La compétition esthétique entre différents médiums — le cinéma rivalise avec la littérature, la peinture, la musique pour l'autorité interprétative. Explique pourquoi chaque adaptation est une réinvention.
Lorsque vous adaptez une œuvre littéraire, vous ne vous contentez pas de transposer un livre à l'écran — vous entrez dans une compétition ancestrale. Le paragone est précisément cela : la querelle artistique entre les médias, qui peut le mieux raconter le monde. La peinture contre la sculpture, la littérature contre le cinéma, la musique contre tout. Dans le contexte cinématographique, cela fonctionne ainsi : en tant que cinéaste, vous êtes contraint de défendre votre récit contre les images intérieures de votre public — contre les images que les lecteurs se sont faites en lisant le roman.
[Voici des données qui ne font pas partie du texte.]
Lemma gaps_spec end_ merged : ∀ cur, aligned cur → aligned end_ → by_start merged →
  Forall (λ r, r.1 ≤ end_ ∧ r.1 ≤ r.2 ∧ aligned r.1 ∧ aligned r.2) merged →
  ascending cur end_ (gaps merged cur end_) ∧
  ∀ p, (∃ r, r ∈ gaps merged cur end_ ∧ r.1 ≤ p < r.1 + r.2) ↔ cur ≤ p < end_ ∧ ¬ covers merged p.
Proof.
  induction merged as [|[rs re] merged IH]; intros cur Hc He Hs Hf; cbn [gaps].
  - destruct (Z.ltb_spec cur end_).
    + split; [cbn [ascending fst snd]; split_and!; [lia|lia|lia|done|by apply aligned_sub|done]|].
      intros p. pose proof (covers_nil p). setoid_rewrite list_elem_of_singleton. split; [intros (r & -> & ?); cbn in *; split; [lia|done]|].
      intros [? _]. exists (cur, end_ - cur). cbn. split; [done|lia].
    + split; [done|]. intros p. split; [intros (r & Hr & _); by apply elem_of_nil in Hr|lia].
  - apply StronglySorted_inv in Hs as [Hs Hmin]. apply Forall_cons in Hf as [(F1 & F0 & F2 & F3) Hf]. cbn [fst snd] in *.
    destruct (IH (Z.max cur re) ltac:(by apply aligned_max) He Hs Hf) as [A C].
    assert (∀ p, covers merged p → rs ≤ p) as Hge.
    { intros p (r & Hr & Hp). rewrite Forall_forall in Hmin. specialize (Hmin r Hr). lia. }
    split.
    + destruct (Z.ltb_spec cur rs); cbn [app]; [|eapply ascending_lo; [|exact A]; lia].
      cbn [ascending fst snd]. split_and!; [lia|lia|lia|done|by apply aligned_sub|]. eapply ascending_lo; [|exact A]. lia.
    + intros p. setoid_rewrite elem_of_app. rewrite covers_cons. cbn [fst snd]. specialize (C p). split.
      * intros (r & [Hr|Hr] & Hp).
        -- destruct (Z.ltb_spec cur rs); [|by apply elem_of_nil in Hr]. apply list_elem_of_singleton in Hr as ->. cbn in Hp.
           split; [lia|]. intros [?|Hcov]; [lia|]. apply Hge in Hcov. lia.
        -- destruct (proj1 C ltac:(by exists r)) as [? ?]. split; [lia|]. intros [?|?]; [lia|done].
      * intros [Hp Hn]. destruct (decide (p < rs)).
        -- exists (cur, rs - cur). rewrite (proj2 (Z.ltb_lt cur rs)) by lia. cbn. split; [left; apply list_elem_of_here|lia].
        -- destruct (proj2 C) as (r & Hr & Hp'); [split; [|tauto]; destruct (decide (p < re)); [exfalso; apply Hn; left; lia|lia]|].
           exists r. split; [by right|done].
Qed.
Concrètement, cela signifie que vous ne pouvez pas filmer le livre à l'identique, même si vous le vouliez. Le monologue intérieur d'un personnage de roman fonctionne différemment visuellement que sur la page. Une description qui prend deux phrases peut exiger trois minutes de langage visuel au cinéma — ou seulement cinq secondes de travelling. Le médium lui-même est votre concurrent. Vous devez prouver que le médium cinématographique raconte cette histoire non pas moins bien, mais différemment et de manière équivalente. Scorsese dans Taxi Driver, Villeneuve dans Dune — tous deux ont mené ce combat : ils ont accepté que le cinéma ne soit pas le même médium que le livre, et en ont fait leur force.
Le paragone explique aussi pourquoi les critiques s'énervent si souvent lors des adaptations. Ils comparent inconsciemment les formes d'art les unes aux autres. "Le livre était mieux" n'est pas seulement une opinion subjective — c'est le paragone en action, la question de savoir quel médium a le pouvoir d'expression supérieur pour cette histoire spécifique. En tant que chef opérateur ou monteur, vous le ressentez au quotidien : vous devez accomplir avec la composition de l'image, le rythme du montage, la mise en lumière ce que l'écrivain accomplit avec des métaphores et des monologues intérieurs. Ce n'est pas moins, c'est juste différent.
Ce qui est intéressant, c'est que cette compétition vous rend plus créatif. Parce que vous ne pouvez pas copier, vous devez inventer. Parce que vous ne pouvez pas tout dire, vous devez condenser visuellement. Le paragone n'est donc pas un fardeau — c'est la condition sous laquelle le cinéma existe en tant que médium artistique autonome.